Editor’s note: Michael Porter is the director, University of St. Thomas Master of Business Communication program, St. Paul, Minn.

You have one and so does the business you serve. The president has one and every professional athlete, team and major league – even the equipment used on the field – has one. Non-profits and countries develop them. Even your mother has one. What is it?

A reputation.

In truth, everyone and everything have many reputations. Reputations of a person or organization may vary widely from stakeholder to stakeholder. Depending on the perspective and concerns of any individual, a single act or statement can elevate or destroy a reputation in the minds of others.

Reputations are projected to mass audiences, defined by individuals, measured in aggregated data and generalized to reflect back a picture of the consciousness of the masses. That means there will always be outliers. The beast may only have one hump but will always have two tails. No one should know this better than a market researcher.

The issue – for the individual or organization concerned about the perceptions of others – becomes the difference between what people think and what we wish they might believe. This represents the potential for a gap. While we all have someone in our lives who sees us in the way we wish, many will think less of us and some may even think more highly of us than might be deserved.

This gap is only an issue when someone cares about the stakeholder and what that person or group perceives. You may not care what the neighbor next door thinks because of something he said at a BBQ last summer but the couple across the street is another story, so you hire that new organic lawn service they like.

In business, it’s not just our product or services that need to be monitored for this gab but also customers, community, regulators and even competitors. Particularly with the advent of social media, the lines between promotion, public relations/marketing and corporate communications have blurred to the point where reputation management becomes a reasonable catch-all. This is the place where people begin to act mindfully in identifying and narrowing the gaps.

With management of reputation comes an important caveat. In order to substantively manage reputation, it makes sense to have some idea of where it stands before you start with any given audience. This allows you to set a time in the future to return and measure any changes.

For professionals in the market research industry, this represents an opportunity as well as a potential Achilles’ heel. Working with firms to provide research options and services that help establish the essence and/or status of reputation may prove to be a stream of revenue or added value for you. However, when was the last time you conducted an assessment of your own reputation with key stakeholders? Making time and efforts to apply your craft internally can often be sidelined repeatedly, if not ignored altogether.
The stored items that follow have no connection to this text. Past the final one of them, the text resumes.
Lemma wf_step e evs heard e' : rtu_step e evs heard e' -> wf e -> wf e'.
Proof.
  intros Hs Hwf. pose proof (counters_step _ _ _ _ Hs Hwf) as Hn'.
  pose proof (state_step _ _ _ _ Hs Hwf) as Hst'.
  pose proof Hwf as [Hcb Ht Hd Hb Hc Hhc Hn Hst Ho].
  destruct Hs;
    try match goal with
    | H : failed _ (_ <| ep_state := _ |>) |- _ =>
        solve [exact (closed_wf _ _ _ Hwf H ltac:(eassumption) eq_refl ltac:(apply Hn'))]
    | H : failed _ _ |- _ =>
        solve [exact (failed_wf _ _ _ Hwf H eq_refl ltac:(apply Hn'))]
    end;
    (constructor; [| | | | | |exact Hn'|exact Hst'|]); clear Hn' Hst' Hst Hn Hwf;
    cbn; try assumption; try discriminate.
  - intros H1. specialize (Ho H1). destruct (ep_haveClock e); [|rewrite Hhc in Ho by done]; lia.
  - destruct keep; [done|]. discriminate.
  - by rewrite feed_byte_rd_timing.
  - lia.
  - congruence.
  - lia.
  - by rewrite end_frame_rd_timing.
Qed.

Lemma wf_steps e evs heard e' : rtu_steps e evs heard e' -> wf e -> wf e'.
Proof. induction 1; [done|]. eauto using wf_step. Qed.

(** * Operations are sequences of steps *)

(** What an operation amounts to. *)
Definition realizes (e : endpoint) (heard : list (Z * Z)) (e' : endpoint)
    (events : list RTUEvent) : Prop :=
  exists evs, rtu_steps e evs heard e' /\ events = delivered e evs.

Lemma sink_step e evs heard e' : rtu_step e evs heard e' -> ep_sink e' = ep_sink e.
Proof. destruct 1; try reflexivity; [by destruct H|by destruct H0]. Qed.

Lemma realizes_refl e : realizes e [] e [].
Proof. exists []. split; [constructor|]. unfold delivered. by destruct (ep_sink e). Qed.

Lemma delivered_app e evs evs' : delivered e (evs ++ evs') = delivered e evs ++ delivered e evs'.
Proof. unfold delivered. by destruct (ep_sink e). Qed.

Lemma realizes_step e evs heard e1 heard' e2 events events' :
  rtu_step e evs heard e1 -> realizes e1 heard' e2 events -> 
  events' = delivered e evs ++ events -> realizes e (heard ++ heard') e2 events'.
Proof.
  intros H1 (evs2 & H2 & ->) ->. exists (evs ++ evs2). split; [by econstructor|].
  rewrite delivered_app. f_equal. unfold delivered. by rewrite (sink_step _ _ _ _ H1).
Qed.

(** A last step, whose events the sink receives. *)
Lemma realizes_dispatched {A} e evs heard e' e0 evs0 (r : A) :
  wf e -> rtu_step e evs heard e' -> e0 = e' -> evs0 = evs ->
  realizes e heard (oc_endpoint (dispatched e0 evs0 r)) (oc_events (dispatched e0 evs0 r)).
Proof.
  intros Hw H -> ->. pose proof (wf_step _ _ _ _ H Hw) as Hw'.
  destruct (dispatched_spec e' evs r) as (p & -> & Hp); [apply (wf_counters _ Hw')|]. cbn.
  exists (evs ++ []). split.
  - rewrite <- (app_nil_r heard). econstructor; [done|]. apply steps_one. by apply S_panics.
  - rewrite app_nil_r. unfold delivered. by rewrite (sink_step _ _ _ _ H).
Qed.

(** The same for the events of [emit]. *)
Lemma realizes_emit {A} e specs heard e0 e' (r : A) :
  wf e -> fits e0 specs -> ep_generation e0 = ep_generation e -> ep_lastClock e0 = ep_lastClock e ->
  ep_nextSequence e0 = ep_nextSequence e ->
  (forall evs, logged e (ep_nextSequence e) specs evs -> rtu_step e evs heard e') ->
  advance e0 specs = e' ->
  realizes e heard (oc_endpoint (emit e0 specs r)) (oc_events (emit e0 specs r)).
Proof.
  intros Hw Hf Hg Hc Hn Hs Ha. unfold emit.
  destruct (events_locked_spec e0 specs Hf) as (evs & -> & Hl).
  eapply realizes_dispatched; [done| |exact Ha|reflexivity]. apply Hs. rewrite <- Hn.
  by eapply logged_clock; [..|exact Hl].
Qed.

(** A failure without an event. *)
Lemma realizes_fail e heard e' :
  failed e e' -> ep_nextSequence e' = ep_nextSequence e -> ep_nextSequence e <= MaxUint64 ->
  realizes e heard e' [].
Proof.
  intros Hf Hn Hm. exists []. split; [|unfold delivered; by destruct (ep_sink e)].
  apply steps_one. eapply (S_fail e e' []); try done.
  - constructor.
  - unfold fits. rewrite zlen_nil. lia.
  - rewrite zlen_nil. lia.
Qed.

Abbreviation realized e heard o := (realizes e heard (oc_endpoint o) (oc_events o)).

Lemma realized_silent {A} e (r : A) : realized e [] (silent e r).
Proof. apply realizes_refl. Qed.

Lemma require_recovery_shape e detail :
  exists pending, requireRecoveryLocked e detail
    = e <| ep_state := RTUStateRecoveryRequired |> <| ep_pendingRecovery := pending |>.
Proof.
  unfold requireRecoveryLocked. destruct (bool_decide _); [by eexists|].
  exists (ep_pendingRecovery e). by destruct e.
Qed.

(** The updates of a failure leave the rest of the endpoint. *)
Ltac solve_failed :=
  unfold fail_current, drop_quarantined;
  repeat match goal with
  | |- context [requireRecoveryLocked ?e ?d] =>
      destruct (require_recovery_shape e d) as [? ->]
  end;
  constructor; cbn; try done; try lia; try (intros; right; done).

Lemma fail_silent {A} e heard e' (r : A) :
  wf e -> failed e e' -> ep_nextSequence e' = ep_nextSequence e ->
  realized e heard (silent e' r).
Proof. intros Hw Hf Hn. apply realizes_fail; [done..|apply (wf_counters _ Hw)]. Qed.

(** A silent failure of an endpoint with nothing in flight. *)
Ltac fail_quietly :=
  apply fail_silent; [assumption|solve_failed|
    unfold fail_current, drop_quarantined;
    repeat match goal with
    | |- context [requireRecoveryLocked ?e ?d] =>
        destruct (require_recovery_shape e d) as [? ->]
    end; reflexivity].

Definition clocked (e : endpoint) (now : Z) : endpoint :=
  e <| ep_lastClock := now |> <| ep_haveClock := true |>.

Lemma counters_discarded e : wf e -> ep_discardedFrames e <= MaxUint64.
Proof. intros Hw. apply (wf_counters _ Hw). Qed.

Lemma clock_step e now :
  wf e -> (now <? 0) || (ep_haveClock e && (now <? ep_lastClock e)) = false ->
  0 <= now /\ ep_lastClock e <= now /\ rtu_step e [] [] (clocked e now).
Proof.
  intros Hw E. bool_hyps. conj; [done| |].
  - destruct (ep_haveClock e) eqn:Hc; cbn [andb] in *; bool_hyps; [done|].
    rewrite (wf_haveClock _ Hw Hc). lia.
  - apply S_clock; [done|]. intros Hc. rewrite Hc in *. cbn [andb] in *. bool_hyps. done.
Qed.
(** * The end of a quarantine *)

Lemma clock_accepted e now :
  0 <= ep_lastClock e <= now -> nowLocked e now = (clocked e now, Ok now).
Proof.
  intros Hn. unfold nowLocked.
  rewrite (proj2 (Z.ltb_ge now 0)), (proj2 (Z.ltb_ge now (ep_lastClock e))) by lia.
  by rewrite andb_false_r.
Qed.

Lemma resynchronize_idle e evs :
  0 <= ep_eventSinkPanics e <= MaxUint64 -> ep_nextSequence e < MaxUint64 ->
  let o := resynchronize e evs in
  oc_result o = None /\ ep_state (oc_endpoint o) = RTUStateIdle /\
  ep_quarantined (oc_endpoint o) = None /\ clean (ep_decoder (oc_endpoint o)) /\
  ep_generation (oc_endpoint o) = ep_generation e.
Proof.
  intros Hp Hn o. subst o. unfold resynchronize.
  match goal with |- context [events_locked ?x ?s] =>
    destruct (events_locked_spec x s) as (evs' & -> & _) end.
  { unfold fits. cbn. rewrite zlen_cons, zlen_nil. lia. }
  match goal with |- context [dispatched ?a ?b ?c] =>
    destruct (dispatched_spec a b c) as (p & -> & _) end; [done|].
  conj; done.
Qed.

Lemma resynchronize_proved_idle e :
  wf e -> ep_nextSequence e + 2 <= MaxUint64 -> ep_discardedFrames e < MaxUint64 ->
  ep_quarantineDiscarded e < ep_maxDiscardedFrames e <= MaxUint64 ->
  let o := resynchronize_proved e in
  oc_result o = None /\ ep_state (oc_endpoint o) = RTUStateIdle /\
  ep_quarantined (oc_endpoint o) = None /\ clean (ep_decoder (oc_endpoint o)) /\
  ep_generation (oc_endpoint o) = ep_generation e.
Proof.
  intros Hw Hn Hd Hq o. subst o. unfold resynchronize_proved.
  pose proof (wf_counters _ Hw) as Hc. unfold counters_ok in Hc.
  destruct (negb (canEmitLocked e _)) eqn:Ee.
  { unfold canEmitLocked in Ee. case_test; bool_hyps; lia. }
  case_test; [|apply resynchronize_idle; lia].
  unfold resynchronize_buffered. destruct (_ || _) eqn:Eb; [bool_hyps; lia|].
  destruct (quarantined_identity _) as [id unit].
  match goal with |- context [events_locked ?x ?s] =>
    destruct (events_locked_spec x s) as (evs' & -> & _) end.
  { unfold fits. cbn. rewrite zlen_cons, zlen_nil. lia. }
  destruct (_ >? _) eqn:Eg; [cbn in Eg; bool_hyps; lia|].
  match goal with |- context [resynchronize ?x ?y] =>
    refine (resynchronize_idle x y _ _) end; cbn; [lia|]. rewrite zlen_cons, zlen_nil. lia.
Qed.

(** [TryResynchronize] ends a quarantine exactly in its window.  With room for
    two events and for one more discarded frame: after the quiescence deadline it
    fails and requires recovery; before the response horizon or before the line has
    been idle it fails and changes nothing but the clock; and in between, it
    succeeds and leaves the endpoint idle in the same generation, with no request
    in quarantine and an empty decoder. *)
Theorem resynchronize_window e now :
  reachable e -> ep_state e = RTUStateQuarantine -> ep_lastClock e <= now ->
  ep_nextSequence e + 2 <= MaxUint64 -> ep_discardedFrames e < MaxUint64 ->
  ep_quarantineDiscarded e < ep_maxDiscardedFrames e <= MaxUint64 ->
  let o := TryResynchronize e now in
  let e' := oc_endpoint o in
  if now >? ep_quiescenceDeadline e then
    oc_result o = Some RTUState /\ ep_state e' = RTUStateRecoveryRequired
  else if (now <? ep_latencyDeadline e) || (now <? ep_idleDeadline e) then
    oc_result o = Some RTUState /\ e' = clocked e now /\ oc_events o = []
  else
    oc_result o = None /\ ep_state e' = RTUStateIdle /\ ep_quarantined e' = None /\
    clean (ep_decoder e') /\ ep_generation e' = ep_generation e.
Proof.
  intros Hr Hs Hnow Hn Hd Hq o e'. subst o e'. apply reachable_wf in Hr as Hw.
  pose proof (wf_clock _ Hw) as Hclock.
  assert (Hw1 : wf (clocked e now)).
  { eapply wf_step; [apply S_clock; [lia|by intros _]|done]. }
  unfold TryResynchronize. rewrite (reentry_refused _ Hw), clock_accepted by lia.
  change (ep_state (clocked e now)) with (ep_state e). rewrite Hs.
  change (ep_quiescenceDeadline (clocked e now)) with (ep_quiescenceDeadline e).
  change (ep_latencyDeadline (clocked e now)) with (ep_latencyDeadline e).
  change (ep_idleDeadline (clocked e now)) with (ep_idleDeadline e).
  destruct (now >? _).
  - destruct (negb (canEmitLocked (clocked e now) 1)) eqn:Ee.
    { unfold canEmitLocked in Ee. cbn in Ee. bool_hyps. lia. }
    unfold emit. destruct (events_locked _ _) as [e2 evs] eqn:E2.
    match goal with |- context [dispatched ?a ?b ?c] =>
      destruct (dispatched_same a b c) as (-> & -> & _) end. split; [done|].
    match type of E2 with events_locked ?x ?s = _ =>
      destruct (events_locked_spec x s) as (evs' & E3 & _) end.
    { unfold fits. cbn. rewrite zlen_cons, zlen_nil. lia. }
    rewrite E3 in E2. by injection E2 as <- _.
  - destruct (_ || _); [done|]. apply (resynchronize_proved_idle (clocked e now)); done.
Qed.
So if you have read this far, take another 10 minutes to think about your firm’s reputation. Answer this short list of questions:

  • Who are the audiences/stakeholders that are critical to the success of your firm in the next year?
  • How can you assess their current perceptions of your organization and its offerings?
  • How much would it be worth in potential new business or improved productivity if just 10 percent of those who think negatively about the firm changed their minds?
  • Do you already have people with the skills to gather the data you need? What about people to manage the reputation once you know where you stand?

Now take two minutes to think about whether you can afford to continue without better managing the gaps between what the firm’s reputation is and what you want it to be.